[Opening Data records section]
Lemma valid_decodes (n : nat) : forall k l outlen out, (length l <= 4 * n)%nat -> (length l mod 4 = 0)%nat -> (length out + IRCD_BASE64_DECLEN (length l) <= outlen)%nat ->
  valid_loop l (4 * k) = is_some (decode_loop l outlen out).
Proof.
  unfold IRCD_BASE64_DECLEN. induction n as [|n IH]; intros k l outlen out Ln Lm Lo; [destruct l; [done|cbn in Ln; lia]|].
  destruct l as [|c0 [|c1 [|c2 [|c3 l]]]]; try done. cbn [length] in *. replace (S (S (S (S (length l))))) with (1 * 4 + length l)%nat in * by lia.
  rewrite Nat.add_comm, Nat.mul_1_l in Lm. replace 4%nat with (1 * 4)%nat in Lm at 1 by done. rewrite Nat.Div0.mod_add in Lm. rewrite Nat.div_add_l in Lo by lia. cbn [decode_loop].
  assert (valid_loop (c0 :: c1 :: c2 :: c3 :: l) (4 * k) = is_some (group_loop (match l with [] => true | _ => false end) 0 [c0; c1; c2; c3] 0 0) && valid_loop l (4 * S k)) as ->.
  { destruct l as [|d0 [|d1 [|d2 [|d3 l]]]]; try done; [by rewrite valid_last, andb_true_r|apply valid_inner]. }
  destruct (group_loop _ _ _ _ _) as [[v pad]|]; [|done]. cbn [is_some andb]. rewrite (proj2 (Nat.ltb_ge _ _)) by lia. apply IH; [lia|done|].
  destruct (pad <? 2), (pad <? 1); rewrite ?length_app; cbn [length]; lia.
Qed.

(** C11: encoding bytes into a buffer of more than [IRCD_BASE64_ENCLEN] characters gives
    exactly that many, which pass the validity test and decode to the bytes again; any text
    passes the test exactly when it decodes into a buffer of [IRCD_BASE64_DECLEN] bytes, and
    decoding never writes more than the buffer holds. *)
Theorem base64_codec :
  (forall x outlen declen, (IRCD_BASE64_ENCLEN (length x) < outlen)%nat -> (length x <= declen)%nat ->
     exists t, ircd_base64_encode x outlen = Some t /\ length t = IRCD_BASE64_ENCLEN (length x) /\ ircd_base64_valid t 0 = true /\ ircd_base64_decode t (length t) declen = Some x) /\
  (forall t inlen declen, (IRCD_BASE64_DECLEN (length (taken t inlen)) <= declen)%nat -> ircd_base64_valid t inlen = is_some (ircd_base64_decode t inlen declen)) /\
  (forall t inlen declen x, ircd_base64_decode t inlen declen = Some x -> (length x <= declen)%nat).
Proof.
  assert (forall t inlen declen, (IRCD_BASE64_DECLEN (length (taken t inlen)) <= declen)%nat -> ircd_base64_valid t inlen = is_some (ircd_base64_decode t inlen declen)) as Va.
  { intros t inlen declen Le. unfold ircd_base64_valid, ircd_base64_decode. destruct (Nat.eqb_spec (length (taken t inlen) mod 4) 0) as [E|]; [|done]. cbn [negb].
    apply (valid_decodes (length (taken t inlen)) 0); [lia|done|exact Le]. }
  split; [|split; [done|]].
  - intros x outlen declen Lo Ld. exists (encode_loop x). unfold ircd_base64_encode. rewrite (proj2 (Nat.leb_gt _ _)) by done. split; [done|].
    pose proof (encode_length (length x) x (Nat.le_refl _)) as El. split; [done|]. assert (length (encode_loop x) mod 4 = 0)%nat as Em by (rewrite El; apply Nat.Div0.mod_mul).
    assert (forall d, (length x <= d)%nat -> ircd_base64_decode (encode_loop x) (length (encode_loop x)) d = Some x) as De.
    { intros d Hd. unfold ircd_base64_decode. assert (taken (encode_loop x) (length (encode_loop x)) = encode_loop x) as -> by (unfold taken; destruct (length (encode_loop x)) eqn:Z; [done|by rewrite <- Z, firstn_all]).
      rewrite Em. by apply (decode_encode (length x)). }
    split; [|by apply De]. rewrite (Va _ 0%nat (IRCD_BASE64_DECLEN (length (encode_loop x)) + length x)%nat) by (cbn; lia). unfold ircd_base64_decode. cbn [taken]. rewrite Em. cbn [negb Nat.eqb].
    rewrite (decode_encode (length x)) by (cbn; lia). done.
  - intros t inlen declen x. unfold ircd_base64_decode. case_if; [done|]. apply (decode_length (length (taken t inlen))); [lia|cbn; lia].
Qed.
[Closing Data records section]
> Task item: Copy each line of the records that contains the word "test".

> Task output:
    exactly that many, which pass the validity test and decode to the bytes again; any text
    passes the test exactly when it decodes into a buffer of [IRCD_BASE64_DECLEN] bytes, and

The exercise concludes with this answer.